* **WHAT THE TASK REQUIRES**
Whenever the word "mkNSession" shows up in a line of the data, copy that line.

* **RECORD EXCERPTS**
Lemma parse_hex_str bytes : Forall (in_width 8) bytes -> parse_hex (hex_str bytes) = bytes.
Proof.
  induction 1 as [|x bytes Hx _ IH]; [done|]. unfold hex_str in *. unfold in_width in Hx.
  cbn [map concat app parse_hex hex_byte]. rewrite IH, !hex_digit_value by divmod_lia.
  f_equal. divmod_lia.
Qed.

(** The loop in either direction, on the part still to be written. *)
Lemma hex_loop_up pre mid ss :
  hex_loop (length mid) (pre ++ mid) (zlen pre) (zlen pre + zlen mid) 1 ss
  = Some (ss ++ hex_str mid).
Proof.
  revert pre ss. induction mid as [|x mid IH]; intros pre ss; cbn [length hex_loop]; zsimp; zbool.
  - cbn. by rewrite app_nil_r.
  - replace ((pre ++ x :: mid) !! Z.to_nat (zlen pre)) with (Some x)
      by (unfold zlen; rewrite Nat2Z.id; symmetry; by apply list_lookup_middle).
    replace (pre ++ x :: mid) with ((pre ++ [x]) ++ mid) by (by rewrite <- app_assoc).
    specialize (IH (pre ++ [x]) (ss ++ hex_byte x)). zsimp.
    replace (zlen pre + 1) with (zlen pre + (1 + 0)) by lia.
    replace (zlen pre + (1 + zlen mid)) with (zlen pre + (1 + 0) + zlen mid) by lia.
    rewrite IH, <- app_assoc. done.
Qed.

Lemma hex_loop_down mid post ss :
  hex_loop (length mid) (rev mid ++ post) (zlen mid - 1) (-1) (-1) ss
  = Some (ss ++ hex_str mid).
Proof.
  revert post ss. induction mid as [|x mid IH]; intros post ss; cbn [length hex_loop]; zsimp; zbool.
  - cbn. by rewrite app_nil_r.
  - cbn [rev]. rewrite <- app_assoc. cbn [app].
    replace ((rev mid ++ x :: post) !! Z.to_nat (1 + zlen mid - 1)) with (Some x)
      by (unfold zlen; symmetry; apply list_lookup_middle; rewrite length_rev; lia).
    replace (1 + zlen mid - 1 + -1) with (zlen mid - 1) by lia.
    by rewrite IH, <- app_assoc.
Qed.

(** [ByteArrayToHexStr] on a whole array writes two hex digits per byte,
    in order or reversed, reads nothing out of bounds, and the digits parse
    back to the bytes. *)
Theorem hex_str_roundtrip (bytes : list Z) (reverse : bool) :
  Forall (in_width 8) bytes -> zlen bytes < 2 ^ 31 ->
  exists s, ByteArrayToHexStr bytes (zlen bytes) reverse = Some s /\
            parse_hex s = if reverse then rev bytes else bytes.
Proof.
  intros Hb Hlen. zlen_pos. unfold ByteArrayToHexStr.
  assert (Hn : Z.to_nat (zlen bytes) = length bytes) by (unfold zlen; lia).
  exists (hex_str (if reverse then rev bytes else bytes)). destruct reverse.
  - no_swrap.
    pose proof (hex_loop_down (rev bytes) [] []) as Hd.
    rewrite rev_involutive, app_nil_r, length_rev in Hd. unfold zlen in *. rewrite length_rev in Hd.
    rewrite Hn, Hd. split; [done|]. apply parse_hex_str, Forall_rev, Hb.
  - no_swrap.
    rewrite Hn. split; [apply (hex_loop_up [] bytes [])|by apply parse_hex_str].
Qed.

Lemma hex_str_roundtrip_witness :
  exists s, ByteArrayToHexStr [1; 171; 255] 3 true = Some s /\ parse_hex s = [255; 171; 1].
Proof.
  apply (hex_str_roundtrip [1; 171; 255] true); [|by vm_compute].
  repeat constructor; cbn; lia.
Defined.
(* ===== verification/NameHandlers.v ===== *)
(** * The handlers that set declined names

    [HandleSetPlayerDeclinedNames]
    ([src/src/server/game/Handlers/CharacterHandler.cpp]) and [HandlePetRename]
    ([PetHandler.cpp]): what a client can send, and what becomes of it.  A
    [ByteBufferException] is caught by [WorldSession::Update]; any other
    exception is not. *)

From S2P Require Import Prelude Guid Util Utf8 Names ByteBuffer Packet.

(** ** The session *)

(** A prepared statement: its name and the parameters set, by index. *)
Inductive stmt_name :=
| CHAR_DEL_CHAR_DECLINED_NAME | CHAR_INS_CHAR_DECLINED_NAME
| CHAR_DEL_CHAR_PET_DECLINEDNAME | CHAR_ADD_CHAR_PET_DECLINEDNAME.
Inductive sql_value := SqlUInt32 (n : Z) | SqlString (s : list Z).
Record statement := mkStatement { st_name : stmt_name; st_params : list (Z * sql_value) }.

(** What a handler does, in order. *)
Inductive effect :=
| SendPacket (data : WorldPacket)
| CommitTransaction (stmts : list statement)
| SetGroupUpdateFlag (owner : Z).

(** A unit that [ObjectAccessor::FindPet] can find; [GetCharmInfo] is the number
    of the pet, when it has one. *)
Record Pet := mkPet {
  isPet : bool; getPetType : Z; UNIT_CAN_BE_RENAMED : bool; GetOwnerGUID : Z;
  GetCharmInfo : option Z; m_name : list Z }.
#[export] Instance Pet_settable : Settable Pet := fun p =>
  mkPet (isPet p) (getPetType p) (UNIT_CAN_BE_RENAMED p) (GetOwnerGUID p) (GetCharmInfo p) (m_name p).

Record NSession := mkNSession {
  recvData : WorldPacket; pets : gmap Z Pet; reserved : ReservedNames; done_ : list effect }.
#[export] Instance NSession_settable : Settable NSession := fun s =>
  mkNSession (recvData s) (pets s) (reserved s) (done_ s).

(** The exceptions that reach [WorldSession::Update]. *)
Inductive exception := buffer_exception (e : ByteBufferException) | uncaught (e : std_exception).
Abbreviation NM := (M NSession exception).

(** What the handlers ask of other parts: the names of the players in the world
    and in the character cache, the groups, and the escaping of MySQL. *)
Class NameWorld := {
  FindPlayer_name : Z -> option (list Z);
  GetCharInfo_name : Z -> option (list Z);
  owner_in_group : Z -> bool;
  EscapeString : list Z -> list Z
}.

Definition HUNTER_PET : Z := 1.
Definition SMSG_SET_PLAYER_DECLINED_NAMES_RESULT : Z := 0x2B25.
Definition SMSG_PET_NAME_INVALID : Z := 0x6007.
Definition PET_NAME_RESERVED : Z := 8.
Definition PET_NAME_DECLENSION_DOESNT_MATCH_BASE_NAME : Z := 16.

Section Handlers.
Context `{Host} `{NameWorld} `{NameConfig}.

Definition do_ (e : effect) : NM () := modify (fun s => s <| done_ ::= fun l => l ++ [e] |>).

(** A read from the packet. *)
Definition recv {A} (m : BB A) : NM A :=
  try_catch (zoom recvData (fun p s => s <| recvData := p |>) (lift m))
    (fun e => throw (buffer_exception e)).

(** A computation that may throw [std::out_of_range]. *)
Definition std {A} (m : M NSession std_exception A) : NM A :=
  try_catch m (fun e => throw (uncaught e)).

(** Write a packet; nothing written here throws. *)
Definition send (opcode : Z) (m : BB ()) : NM () :=
  '(_, data) ← try_catch (on_local (WorldPacket_new opcode) (lift m))
                 (fun e => throw (buffer_exception e));
  do_ (SendPacket data).

(** *** Players *)

Definition GetPlayerNameByGUID (guid : Z) : option (list Z) :=
  match FindPlayer_name guid with
  | Some name => Some name
  | None => GetCharInfo_name (GUID_LOPART guid)
  end.

(** [data << uint32(1)]: the names are refused. *)
Definition send_refusal : NM () :=
  send SMSG_SET_PLAYER_DECLINED_NAMES_RESULT (out TU32 1).

(** The loop that reads [i] names, on the stack [wstr_buf]; [None] when one is
    refused. *)
Fixpoint read_declined (wstr_buf : list Z) (i : nat) : NM (option (list (list Z))) :=
  match i with
  | O => mret (Some [])
  | S i' =>
      name ← recv inn_string;
      '(ok, name) ← on_local name (normalizePlayerName wstr_buf);
      if negb ok then mret None else
      names ← read_declined wstr_buf i';
      mret (option_map (cons name) names)
  end.

Definition declined_params (names : list (list Z)) : list (Z * sql_value) :=
  imap (fun i name => (Z.of_nat i + 1, SqlString name)) names.

(** [wname[0]] of an empty string is undefined. *)
Definition HandleSetPlayerDeclinedNames (wstr_buf : list Z) : NM () :=
  guid ← recv (inn TU64);
  match GetPlayerNameByGUID guid with
  | None => send_refusal
  | Some name =>
      '(ok, wname) ← on_local [] (Utf8toWStr name);
      if negb ok then send_refusal else
      match wname with
      | [] => abort UndefinedBehaviour
      | c :: _ =>
          if negb (isCyrillicCharacter c) then send_refusal else
          name2 ← recv inn_string;
          if negb (bool_decide (name2 = name)) then send_refusal else
          names ← read_declined wstr_buf (Z.to_nat MAX_DECLINED_NAME_CASES);
          match names with
          | None => send_refusal
          | Some names =>
              ok ← std (CheckDeclinedNames wname names);
              if negb ok then send_refusal else
              let names := map EscapeString names in
              do_ (CommitTransaction
                [mkStatement CHAR_DEL_CHAR_DECLINED_NAME [(0, SqlUInt32 (GUID_LOPART guid))];
                 mkStatement CHAR_INS_CHAR_DECLINED_NAME
                   ((0, SqlUInt32 (GUID_LOPART guid)) :: declined_params names)]);;
              send SMSG_SET_PLAYER_DECLINED_NAMES_RESULT (out TU32 0;; out TU64 guid)
          end
      end
  end.

(** *** Pets *)

Definition SendPetNameInvalid (error : Z) (name : list Z) (declinedName : option (list (list Z))) :
    NM () :=
  send SMSG_PET_NAME_INVALID
    (out TU32 error;;
     out_string name;;
     out TU8 (if declinedName then 1 else 0);;
     match declinedName with
     | Some names => for_each names out_string
     | None => mret ()
     end).

(** The names of a pet are read as they are. *)
Fixpoint read_names (i : nat) : NM (list (list Z)) :=
  match i with
  | O => mret []
  | S i' => name ← recv inn_string; names ← read_names i'; mret (name :: names)
  end.

Definition on_pet (petguid : Z) (f : Pet -> Pet) : NM () :=
  modify (fun s => s <| pets ::= alter f petguid |>).

(** The part after [SetName] and the flags; the time stamp of the name, which
    is the clock's, is left out. *)
Definition pet_declined (player petNumber isdeclined : Z) (name : list Z) : NM () :=
  '(ok, names) ←
    (if negb (isdeclined =? 0) then
       names ← read_names (Z.to_nat MAX_DECLINED_NAME_CASES);
       '(_, wname) ← on_local [] (Utf8toWStr name);
       ok ← std (CheckDeclinedNames wname names);
       mret (ok, Some names)
     else mret (true, None));
  if negb ok then SendPetNameInvalid PET_NAME_DECLENSION_DOESNT_MATCH_BASE_NAME name names else
  do_ (CommitTransaction
    match names with
    | Some names =>
        [mkStatement CHAR_DEL_CHAR_PET_DECLINEDNAME [(0, SqlUInt32 petNumber)];
         mkStatement CHAR_ADD_CHAR_PET_DECLINEDNAME
           ((0, SqlUInt32 (GUID_LOPART player)) :: declined_params names)]
    | None => []
    end).

Definition HandlePetRename (player : Z) : NM () :=
  petguid ← recv (inn TU64);
  name ← recv inn_string;
  isdeclined ← recv (inn TU8);
  s ← getS;
  match pets s !! petguid with
  | None => mret ()
  | Some pet =>
      match GetCharmInfo pet with
      | None => mret ()
      | Some petNumber =>
          if negb (isPet pet) || negb (getPetType pet =? HUNTER_PET) ||
             negb (UNIT_CAN_BE_RENAMED pet) || negb (GetOwnerGUID pet =? player)
          then mret () else
          res ← CheckPetName name;
          if negb (res =? PET_NAME_SUCCESS) then SendPetNameInvalid res name None else
          is_reserved ← zoom reserved (fun r s => s <| reserved := r |>) (IsReservedName name);
          if is_reserved : bool then SendPetNameInvalid PET_NAME_RESERVED name None else
          on_pet petguid (fun p => p <| m_name := name |>);;
          when (owner_in_group player) (do_ (SetGroupUpdateFlag player));;
          on_pet petguid (fun p => p <| UNIT_CAN_BE_RENAMED := false |>);;
          pet_declined player petNumber isdeclined name
      end
  end.
End Handlers.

* **YOUR SOLUTION**
Record NSession := mkNSession {
  mkNSession (recvData s) (pets s) (reserved s) (done_ s).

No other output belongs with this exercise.